Dick Gregory in his younger days in a scene from the Showtime documentary "The One and Only Dick Gregory."   Credit: SHOWTIME/John Bellamy

DOCUMENTARY "The One and Only Dick Gregory"

WHEN|WHERE Sunday at 9 p.m. on Showtime

WHAT IT'S ABOUT This portrait of the comic, who died in 2017 at the age of 84, is directed by Andre Gaines, with commentary from Harry Belafonte, W. Kamau Bell, Medgar Evers’ wife Dr. Myrlie Evers-Williams, Chris Rock, Dave Chappelle, Wanda Sykes, Kevin Hart and Lena Waithe (the latter two are executive producers). Gregory's voice is heard throughout, from tapes provided by Robert Lipsyte, the veteran sports journalist who co-authored his 1964 memoir.

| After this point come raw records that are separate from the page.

Lemma connection_options_spec tokens acc acc' : connection_options tokens acc = Ok acc' →
  let opts := (λ t, to_ascii_lowercase (trim_blank t)) <$> tokens in
  acc' = acc ++ opts ∧ Forall (λ o, one_of o framing_options = false) opts.
Proof.
  revert acc. induction tokens as [|t ts IH]; intros acc; cbn [connection_options fmap list_fmap]; cbn zeta; [intros [= <-]; by rewrite app_nil_r|].
  destruct (_ || _); [done|]. destruct (one_of _ framing_options) eqn:Eo; [done|]. intros H. apply IH in H as [-> Hf].
  rewrite <- app_assoc. split; [done|]. by constructor.
Qed.

(** What the scan learnt from a list of fields. *)
Record scanned (hs : list (str * str)) (s s' : Scan) : Prop := {
  sn_chunked : (named "transfer-encoding" hs = [] ∧ sc_chunked s' = sc_chunked s) ∨
               (sc_chunked s = false ∧ sc_chunked s' = true ∧
                ∃ v, named "transfer-encoding" hs = [v] ∧ eq_ignore_ascii_case v (lit "chunked") = true);
  sn_upgrade : named "upgrade" hs = [];
  sn_length : sc_length s' = sc_length s ∨ ∃ n, sc_length s' = Some n ∧ 0 ≤ n ≤ MAX_BODY;
  sn_options : ∃ opts, sc_connection s' = sc_connection s ++ opts ∧
               Forall (λ o, one_of o framing_options = false) opts ∧
               ∀ v, v ∈ named "connection" hs → ∀ o, o ∈ options_of v → o ∈ opts;
}.

Lemma named_other n m h : to_ascii_lowercase (fst h) = lit n → lit n ≠ lit m → named m [h] = [].
Proof. intros Hn Hm. rewrite named_one, bool_decide_eq_false_2; [done|]. congruence. Qed.

(** A field that changes nothing the framing depends on. *)
Lemma scanned_plain h s s' :
  named "transfer-encoding" [h] = [] → named "upgrade" [h] = [] → named "connection" [h] = [] →
  sc_chunked s' = sc_chunked s → sc_connection s' = sc_connection s →
  sc_length s' = sc_length s ∨ (∃ n, sc_length s' = Some n ∧ 0 ≤ n ≤ MAX_BODY) → scanned [h] s s'.
Proof.
  intros Ht Hu Hc Ech Eco El. split; [by left|done|done|]. exists []. rewrite app_nil_r. split_and!; [done|done|].
  rewrite Hc. intros v Hv. by apply not_elem_of_nil in Hv.
Qed.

MY SAY The problem with a long public life — Gregory's stretched six decades — is that we tend to remember only its final chapters. In his case, these include an ill-fated diet formula, cameos in some lamentable '90s movies ("The Hot Chick"), and his enthusiasm for conspiracy theories. There does remain the image of the amiable eccentric — a beaming face framed by a nimbus of white hair — but even that's fading fast. So, who was Dick Gregory and why should we still care? "The One and Only" explains why:

He was the top comic in the U.S. in the early '60s, until forsaking fortune if not fame for the Civil Rights struggle. Shot, beaten and jailed (often), he was so closely allied with Civil Rights leader Medgar Evers that he almost certainly would have been killed too the night of June 12, 1963 outside Evers' Jackson, Miss. home. (Gregory had returned to his home in Chicago because his infant son had just died of SIDS.) He later became such an effective Vietnam anti-war protester that the FBI sought ways to "neutralize" him, which sounds as ominous as it probably was.

Gregory had a talent for theatrics that drew attention to his many causes, but a gift bordering on genius for the quip that clarified them. Asked why he finally stopped smoking five packs a day, he blamed the per-pack federal excise tax, then added, "I'll not get cancer and buy napalm at the same time."

To protest world hunger, he ran across the country — 50 miles a day — then got Muhammad Ali to jog with him when media attention flagged. Another time, during an anti-war 40-day fast, he came up with the idea for his next act, saving Black America from the ravages of its diet. Long Islanders will recall his compassionate effort to save Hempstead native Walter Hudson, who weighed 1,200 pounds before taking the Gregory diet. When Hudson later refused to leave his house, Gregory conceded defeat. It might have been the only time in his life he ever did.

Over these years, his wife Lillian bore him 11 children. She's interviewed here in an empty room in the Plymouth, Mass. country home where they once lived before the bank foreclosed on the place. A placid lake shimmers beyond a large window. It's a shrewd bit of stagecraft because there was nothing placid about Gregory.

But what this portrait does so well is reorient our gaze away from the bustle of this packed, unplacid life back to the early chapters. They're the ones we should really remember — profiles in courage, about a comic who used comedy to make people listen, and change the world in the bargain.